> **Records provided**:
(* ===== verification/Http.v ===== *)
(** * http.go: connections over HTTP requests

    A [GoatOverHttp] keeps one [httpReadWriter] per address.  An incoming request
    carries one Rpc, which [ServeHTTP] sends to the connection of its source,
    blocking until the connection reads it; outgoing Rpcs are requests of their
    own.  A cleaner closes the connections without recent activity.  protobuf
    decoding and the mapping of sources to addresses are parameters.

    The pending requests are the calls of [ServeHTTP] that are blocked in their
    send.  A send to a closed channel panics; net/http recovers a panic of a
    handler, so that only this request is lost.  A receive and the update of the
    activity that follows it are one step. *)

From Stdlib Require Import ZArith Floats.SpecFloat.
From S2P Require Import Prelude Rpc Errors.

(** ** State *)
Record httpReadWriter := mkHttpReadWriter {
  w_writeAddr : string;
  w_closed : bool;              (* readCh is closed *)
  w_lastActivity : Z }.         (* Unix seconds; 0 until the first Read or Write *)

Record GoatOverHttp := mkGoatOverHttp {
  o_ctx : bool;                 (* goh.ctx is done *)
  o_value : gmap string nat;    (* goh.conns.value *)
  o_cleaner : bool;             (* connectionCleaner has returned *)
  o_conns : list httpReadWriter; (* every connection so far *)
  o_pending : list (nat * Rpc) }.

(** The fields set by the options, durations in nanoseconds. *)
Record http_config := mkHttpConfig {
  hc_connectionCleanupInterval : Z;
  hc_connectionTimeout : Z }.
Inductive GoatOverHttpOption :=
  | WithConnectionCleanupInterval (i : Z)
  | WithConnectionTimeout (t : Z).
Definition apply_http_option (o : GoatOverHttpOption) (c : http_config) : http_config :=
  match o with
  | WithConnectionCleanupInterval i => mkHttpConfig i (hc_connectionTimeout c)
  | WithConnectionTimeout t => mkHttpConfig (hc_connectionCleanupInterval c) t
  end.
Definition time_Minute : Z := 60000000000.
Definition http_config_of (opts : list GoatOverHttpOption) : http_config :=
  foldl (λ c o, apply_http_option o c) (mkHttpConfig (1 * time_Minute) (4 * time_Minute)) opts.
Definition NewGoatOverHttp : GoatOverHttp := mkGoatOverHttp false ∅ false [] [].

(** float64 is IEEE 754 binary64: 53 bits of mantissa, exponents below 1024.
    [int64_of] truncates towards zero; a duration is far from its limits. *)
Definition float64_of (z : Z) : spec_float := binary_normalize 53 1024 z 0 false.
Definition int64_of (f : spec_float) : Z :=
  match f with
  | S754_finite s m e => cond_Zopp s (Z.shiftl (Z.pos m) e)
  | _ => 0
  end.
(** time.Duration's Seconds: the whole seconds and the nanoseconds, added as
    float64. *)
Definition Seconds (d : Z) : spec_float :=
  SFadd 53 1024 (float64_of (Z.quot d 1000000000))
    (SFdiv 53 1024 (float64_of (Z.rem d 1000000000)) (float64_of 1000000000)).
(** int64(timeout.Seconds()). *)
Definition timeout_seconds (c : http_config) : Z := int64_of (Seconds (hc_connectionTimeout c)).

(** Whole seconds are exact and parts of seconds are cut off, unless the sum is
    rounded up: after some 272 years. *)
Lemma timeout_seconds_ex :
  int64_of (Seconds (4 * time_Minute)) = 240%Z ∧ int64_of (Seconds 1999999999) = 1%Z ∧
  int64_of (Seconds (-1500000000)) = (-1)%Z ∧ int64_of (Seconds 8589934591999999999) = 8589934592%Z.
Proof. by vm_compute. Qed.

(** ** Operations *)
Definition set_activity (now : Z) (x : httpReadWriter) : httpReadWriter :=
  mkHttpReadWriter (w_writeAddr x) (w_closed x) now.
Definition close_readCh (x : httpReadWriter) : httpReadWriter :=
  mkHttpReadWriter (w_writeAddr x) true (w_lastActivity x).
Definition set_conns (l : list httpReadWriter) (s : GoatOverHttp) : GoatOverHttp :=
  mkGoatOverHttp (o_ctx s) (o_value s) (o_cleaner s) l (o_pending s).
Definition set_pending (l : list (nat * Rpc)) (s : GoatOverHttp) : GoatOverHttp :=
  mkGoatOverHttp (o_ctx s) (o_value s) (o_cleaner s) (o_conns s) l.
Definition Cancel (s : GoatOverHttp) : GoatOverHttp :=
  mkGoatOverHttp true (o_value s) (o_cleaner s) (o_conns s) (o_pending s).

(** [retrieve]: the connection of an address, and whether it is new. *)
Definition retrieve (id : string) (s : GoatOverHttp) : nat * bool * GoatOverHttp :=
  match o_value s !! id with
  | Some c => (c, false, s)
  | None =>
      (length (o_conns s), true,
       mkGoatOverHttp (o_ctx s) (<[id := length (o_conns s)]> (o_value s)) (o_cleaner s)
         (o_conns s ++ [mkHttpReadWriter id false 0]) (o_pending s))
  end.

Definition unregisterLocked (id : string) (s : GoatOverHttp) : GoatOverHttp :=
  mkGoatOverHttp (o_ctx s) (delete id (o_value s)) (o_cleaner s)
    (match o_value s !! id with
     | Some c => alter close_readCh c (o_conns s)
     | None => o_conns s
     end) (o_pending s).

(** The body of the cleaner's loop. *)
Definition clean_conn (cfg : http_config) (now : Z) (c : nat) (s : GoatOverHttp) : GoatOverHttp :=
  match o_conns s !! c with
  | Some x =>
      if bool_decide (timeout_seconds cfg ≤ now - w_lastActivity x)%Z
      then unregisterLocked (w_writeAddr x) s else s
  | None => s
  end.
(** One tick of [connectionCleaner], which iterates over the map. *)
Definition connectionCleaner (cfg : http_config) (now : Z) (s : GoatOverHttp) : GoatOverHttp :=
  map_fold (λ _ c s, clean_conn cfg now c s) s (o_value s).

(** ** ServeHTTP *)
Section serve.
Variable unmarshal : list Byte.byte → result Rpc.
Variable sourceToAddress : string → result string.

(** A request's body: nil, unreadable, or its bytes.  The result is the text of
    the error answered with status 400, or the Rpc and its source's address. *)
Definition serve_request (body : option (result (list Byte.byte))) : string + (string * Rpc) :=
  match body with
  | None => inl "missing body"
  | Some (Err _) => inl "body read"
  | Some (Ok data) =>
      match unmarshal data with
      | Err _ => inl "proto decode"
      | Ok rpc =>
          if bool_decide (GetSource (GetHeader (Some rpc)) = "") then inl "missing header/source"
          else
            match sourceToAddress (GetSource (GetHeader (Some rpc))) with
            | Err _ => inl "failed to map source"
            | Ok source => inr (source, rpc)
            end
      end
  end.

--

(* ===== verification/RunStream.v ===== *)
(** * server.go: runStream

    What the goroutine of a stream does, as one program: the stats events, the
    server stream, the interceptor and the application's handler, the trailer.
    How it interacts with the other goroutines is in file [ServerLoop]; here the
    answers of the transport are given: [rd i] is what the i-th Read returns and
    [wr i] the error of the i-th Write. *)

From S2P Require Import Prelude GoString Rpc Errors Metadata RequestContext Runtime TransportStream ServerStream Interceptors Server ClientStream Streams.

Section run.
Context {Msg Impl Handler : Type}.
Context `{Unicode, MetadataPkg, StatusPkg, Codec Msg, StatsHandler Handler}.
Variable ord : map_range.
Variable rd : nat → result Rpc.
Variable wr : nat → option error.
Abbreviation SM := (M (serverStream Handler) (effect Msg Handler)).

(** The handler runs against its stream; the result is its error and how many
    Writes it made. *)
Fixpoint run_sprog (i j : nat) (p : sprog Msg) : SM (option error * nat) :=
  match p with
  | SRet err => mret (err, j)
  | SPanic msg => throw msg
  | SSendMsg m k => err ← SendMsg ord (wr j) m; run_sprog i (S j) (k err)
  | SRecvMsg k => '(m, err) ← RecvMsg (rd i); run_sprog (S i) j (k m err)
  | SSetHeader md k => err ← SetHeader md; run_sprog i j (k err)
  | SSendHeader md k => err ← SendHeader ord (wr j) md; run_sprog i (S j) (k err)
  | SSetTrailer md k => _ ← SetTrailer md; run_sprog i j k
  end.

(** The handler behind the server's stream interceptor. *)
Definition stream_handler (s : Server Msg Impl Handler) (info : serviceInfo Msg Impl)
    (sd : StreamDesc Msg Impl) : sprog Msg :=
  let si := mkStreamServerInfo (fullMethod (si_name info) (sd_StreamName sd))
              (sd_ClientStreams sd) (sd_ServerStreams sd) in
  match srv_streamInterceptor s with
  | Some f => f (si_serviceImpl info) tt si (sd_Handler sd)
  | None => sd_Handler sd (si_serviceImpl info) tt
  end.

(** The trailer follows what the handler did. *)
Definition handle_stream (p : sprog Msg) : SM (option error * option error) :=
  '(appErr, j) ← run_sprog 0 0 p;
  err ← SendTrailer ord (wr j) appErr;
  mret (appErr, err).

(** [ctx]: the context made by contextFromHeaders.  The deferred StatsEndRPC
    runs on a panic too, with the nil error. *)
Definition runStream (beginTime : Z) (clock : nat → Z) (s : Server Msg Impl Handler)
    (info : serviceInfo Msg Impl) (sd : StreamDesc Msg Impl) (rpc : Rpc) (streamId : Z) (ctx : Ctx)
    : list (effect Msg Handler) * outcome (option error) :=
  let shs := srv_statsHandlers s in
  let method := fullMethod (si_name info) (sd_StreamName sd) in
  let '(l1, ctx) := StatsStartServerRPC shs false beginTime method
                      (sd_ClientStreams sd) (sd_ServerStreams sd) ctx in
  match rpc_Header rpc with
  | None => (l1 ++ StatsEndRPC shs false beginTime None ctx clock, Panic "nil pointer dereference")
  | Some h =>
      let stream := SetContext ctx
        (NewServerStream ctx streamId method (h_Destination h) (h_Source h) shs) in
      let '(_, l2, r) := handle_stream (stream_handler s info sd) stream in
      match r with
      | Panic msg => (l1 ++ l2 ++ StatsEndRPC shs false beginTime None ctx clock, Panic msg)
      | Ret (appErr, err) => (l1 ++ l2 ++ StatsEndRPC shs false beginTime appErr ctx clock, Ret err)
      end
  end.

---

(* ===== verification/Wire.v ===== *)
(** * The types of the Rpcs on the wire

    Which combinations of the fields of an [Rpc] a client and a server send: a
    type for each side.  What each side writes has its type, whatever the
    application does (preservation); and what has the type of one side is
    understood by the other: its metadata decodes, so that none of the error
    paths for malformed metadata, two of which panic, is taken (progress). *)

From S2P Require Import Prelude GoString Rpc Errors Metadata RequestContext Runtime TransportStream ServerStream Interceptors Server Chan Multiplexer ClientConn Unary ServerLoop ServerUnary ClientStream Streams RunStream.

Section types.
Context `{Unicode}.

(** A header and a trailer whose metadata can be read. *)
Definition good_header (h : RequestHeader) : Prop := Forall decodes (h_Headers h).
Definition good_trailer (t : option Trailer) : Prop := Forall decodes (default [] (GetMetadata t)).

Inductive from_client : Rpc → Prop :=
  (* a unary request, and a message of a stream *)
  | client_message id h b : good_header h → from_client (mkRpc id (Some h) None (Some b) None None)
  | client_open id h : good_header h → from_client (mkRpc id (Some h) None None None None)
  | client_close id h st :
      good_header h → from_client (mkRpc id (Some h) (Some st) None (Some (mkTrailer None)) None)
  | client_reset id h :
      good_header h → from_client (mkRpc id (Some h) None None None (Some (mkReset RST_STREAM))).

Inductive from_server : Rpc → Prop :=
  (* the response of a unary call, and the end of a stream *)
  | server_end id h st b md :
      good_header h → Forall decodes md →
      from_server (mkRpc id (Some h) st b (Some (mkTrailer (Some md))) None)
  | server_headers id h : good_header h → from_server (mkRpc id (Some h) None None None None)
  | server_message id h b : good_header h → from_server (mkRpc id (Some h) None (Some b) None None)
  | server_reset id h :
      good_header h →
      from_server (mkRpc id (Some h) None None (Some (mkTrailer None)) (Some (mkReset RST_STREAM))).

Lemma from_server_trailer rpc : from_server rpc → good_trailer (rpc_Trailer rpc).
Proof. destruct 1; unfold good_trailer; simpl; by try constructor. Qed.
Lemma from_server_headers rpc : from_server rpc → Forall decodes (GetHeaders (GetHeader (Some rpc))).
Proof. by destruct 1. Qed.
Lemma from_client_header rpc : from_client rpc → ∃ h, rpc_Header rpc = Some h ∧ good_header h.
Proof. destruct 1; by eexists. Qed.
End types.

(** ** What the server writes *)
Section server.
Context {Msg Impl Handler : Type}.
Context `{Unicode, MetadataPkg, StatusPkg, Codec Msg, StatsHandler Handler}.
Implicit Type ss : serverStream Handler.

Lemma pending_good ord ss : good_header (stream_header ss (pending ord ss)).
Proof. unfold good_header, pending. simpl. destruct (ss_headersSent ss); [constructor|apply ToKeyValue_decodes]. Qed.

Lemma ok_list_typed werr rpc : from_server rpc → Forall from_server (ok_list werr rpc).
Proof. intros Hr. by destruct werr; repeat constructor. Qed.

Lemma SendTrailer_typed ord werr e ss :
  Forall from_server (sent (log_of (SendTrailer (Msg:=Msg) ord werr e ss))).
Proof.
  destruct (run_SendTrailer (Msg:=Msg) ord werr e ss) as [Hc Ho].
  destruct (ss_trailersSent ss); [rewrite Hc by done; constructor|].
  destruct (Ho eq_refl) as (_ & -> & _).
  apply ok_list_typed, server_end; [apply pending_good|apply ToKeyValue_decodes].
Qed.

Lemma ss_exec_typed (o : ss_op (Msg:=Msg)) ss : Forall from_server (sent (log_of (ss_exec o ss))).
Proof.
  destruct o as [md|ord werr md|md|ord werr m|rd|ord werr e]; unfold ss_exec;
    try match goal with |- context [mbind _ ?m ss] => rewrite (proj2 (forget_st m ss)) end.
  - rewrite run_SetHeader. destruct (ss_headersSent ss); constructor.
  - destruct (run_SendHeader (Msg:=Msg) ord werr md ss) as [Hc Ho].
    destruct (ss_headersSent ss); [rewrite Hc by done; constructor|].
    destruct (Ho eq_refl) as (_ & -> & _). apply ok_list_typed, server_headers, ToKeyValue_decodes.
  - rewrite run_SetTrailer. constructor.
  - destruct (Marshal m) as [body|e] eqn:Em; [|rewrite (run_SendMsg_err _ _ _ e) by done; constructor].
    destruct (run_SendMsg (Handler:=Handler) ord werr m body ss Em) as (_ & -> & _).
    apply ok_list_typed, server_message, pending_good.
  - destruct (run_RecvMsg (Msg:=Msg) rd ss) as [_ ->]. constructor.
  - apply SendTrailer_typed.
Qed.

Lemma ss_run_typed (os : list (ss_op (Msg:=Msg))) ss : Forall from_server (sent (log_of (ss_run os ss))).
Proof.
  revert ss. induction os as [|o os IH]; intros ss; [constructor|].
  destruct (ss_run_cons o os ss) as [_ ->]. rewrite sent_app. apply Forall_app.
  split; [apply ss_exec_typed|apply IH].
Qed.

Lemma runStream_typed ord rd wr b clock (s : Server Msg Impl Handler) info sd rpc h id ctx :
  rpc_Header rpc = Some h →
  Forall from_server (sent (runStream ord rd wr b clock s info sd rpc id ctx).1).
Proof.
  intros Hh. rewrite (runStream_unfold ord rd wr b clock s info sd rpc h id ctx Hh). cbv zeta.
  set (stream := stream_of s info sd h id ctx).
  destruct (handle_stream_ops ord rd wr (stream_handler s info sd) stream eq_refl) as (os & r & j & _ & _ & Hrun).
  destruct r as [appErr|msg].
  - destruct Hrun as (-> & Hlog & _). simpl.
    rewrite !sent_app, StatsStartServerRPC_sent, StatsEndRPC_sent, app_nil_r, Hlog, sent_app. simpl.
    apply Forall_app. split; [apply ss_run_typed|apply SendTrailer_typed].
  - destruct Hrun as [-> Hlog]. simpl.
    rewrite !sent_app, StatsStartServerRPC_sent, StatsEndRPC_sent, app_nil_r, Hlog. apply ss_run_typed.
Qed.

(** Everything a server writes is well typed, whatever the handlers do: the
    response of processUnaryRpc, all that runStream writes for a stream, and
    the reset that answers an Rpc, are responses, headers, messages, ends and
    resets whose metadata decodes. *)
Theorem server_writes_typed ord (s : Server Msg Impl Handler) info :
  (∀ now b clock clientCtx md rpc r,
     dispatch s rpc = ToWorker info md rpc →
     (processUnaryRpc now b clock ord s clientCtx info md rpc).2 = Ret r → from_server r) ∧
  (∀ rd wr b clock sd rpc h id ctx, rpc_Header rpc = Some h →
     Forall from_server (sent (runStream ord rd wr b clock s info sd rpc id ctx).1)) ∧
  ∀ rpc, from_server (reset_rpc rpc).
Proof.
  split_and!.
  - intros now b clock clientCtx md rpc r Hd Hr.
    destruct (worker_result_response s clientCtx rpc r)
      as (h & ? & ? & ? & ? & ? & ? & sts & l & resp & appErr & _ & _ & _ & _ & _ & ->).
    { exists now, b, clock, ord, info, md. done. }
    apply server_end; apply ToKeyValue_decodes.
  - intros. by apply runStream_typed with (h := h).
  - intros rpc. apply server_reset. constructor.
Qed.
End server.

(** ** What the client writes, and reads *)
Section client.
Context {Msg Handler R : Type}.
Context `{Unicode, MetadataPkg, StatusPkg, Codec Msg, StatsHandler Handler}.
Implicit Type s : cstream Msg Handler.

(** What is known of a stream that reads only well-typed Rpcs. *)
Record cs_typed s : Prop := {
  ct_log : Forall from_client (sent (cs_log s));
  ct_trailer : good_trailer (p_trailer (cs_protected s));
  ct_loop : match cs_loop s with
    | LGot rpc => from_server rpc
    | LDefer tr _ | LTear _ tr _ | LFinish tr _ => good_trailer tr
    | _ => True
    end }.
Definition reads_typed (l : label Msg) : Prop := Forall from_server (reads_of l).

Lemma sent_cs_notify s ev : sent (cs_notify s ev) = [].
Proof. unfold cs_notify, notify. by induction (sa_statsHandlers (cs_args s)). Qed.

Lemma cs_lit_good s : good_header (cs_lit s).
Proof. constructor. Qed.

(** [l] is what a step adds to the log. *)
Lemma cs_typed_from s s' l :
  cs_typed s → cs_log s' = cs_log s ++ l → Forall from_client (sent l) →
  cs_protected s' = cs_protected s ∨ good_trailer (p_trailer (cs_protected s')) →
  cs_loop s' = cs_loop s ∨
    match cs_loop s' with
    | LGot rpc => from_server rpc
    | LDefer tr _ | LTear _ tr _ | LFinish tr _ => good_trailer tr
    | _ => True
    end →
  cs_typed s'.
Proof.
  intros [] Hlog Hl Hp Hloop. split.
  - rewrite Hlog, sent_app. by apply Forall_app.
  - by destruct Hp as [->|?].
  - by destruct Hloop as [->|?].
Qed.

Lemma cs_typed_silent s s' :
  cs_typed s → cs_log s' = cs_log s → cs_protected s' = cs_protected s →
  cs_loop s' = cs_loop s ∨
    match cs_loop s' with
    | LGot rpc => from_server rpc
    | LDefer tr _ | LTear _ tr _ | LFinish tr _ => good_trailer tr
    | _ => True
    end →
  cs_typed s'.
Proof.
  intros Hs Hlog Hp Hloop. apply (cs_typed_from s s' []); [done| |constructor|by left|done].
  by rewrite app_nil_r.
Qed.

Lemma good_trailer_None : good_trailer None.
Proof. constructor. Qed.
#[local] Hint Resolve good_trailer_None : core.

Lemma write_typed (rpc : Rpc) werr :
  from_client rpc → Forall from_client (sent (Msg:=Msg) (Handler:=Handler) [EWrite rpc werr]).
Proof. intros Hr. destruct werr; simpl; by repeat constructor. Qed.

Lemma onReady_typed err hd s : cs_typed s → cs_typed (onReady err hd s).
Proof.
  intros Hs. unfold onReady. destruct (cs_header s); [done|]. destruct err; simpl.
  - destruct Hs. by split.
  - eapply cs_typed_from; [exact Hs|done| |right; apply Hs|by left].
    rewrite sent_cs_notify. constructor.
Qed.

> **Task item**: Take the lines above from the one containing "(* ===== verification/Http.v ===== *)" to the one containing "w_lastActivity : Z" and retype them exactly, both ends included, with nothing added.

> **Exercise answer**:
(* ===== verification/Http.v ===== *)
(** * http.go: connections over HTTP requests

    A [GoatOverHttp] keeps one [httpReadWriter] per address.  An incoming request
    carries one Rpc, which [ServeHTTP] sends to the connection of its source,
    blocking until the connection reads it; outgoing Rpcs are requests of their
    own.  A cleaner closes the connections without recent activity.  protobuf
    decoding and the mapping of sources to addresses are parameters.

    The pending requests are the calls of [ServeHTTP] that are blocked in their
    send.  A send to a closed channel panics; net/http recovers a panic of a
    handler, so that only this request is lost.  A receive and the update of the
    activity that follows it are one step. *)

From Stdlib Require Import ZArith Floats.SpecFloat.
From S2P Require Import Prelude Rpc Errors.

(** ** State *)
Record httpReadWriter := mkHttpReadWriter {
  w_writeAddr : string;
  w_closed : bool;              (* readCh is closed *)
  w_lastActivity : Z }.         (* Unix seconds; 0 until the first Read or Write *)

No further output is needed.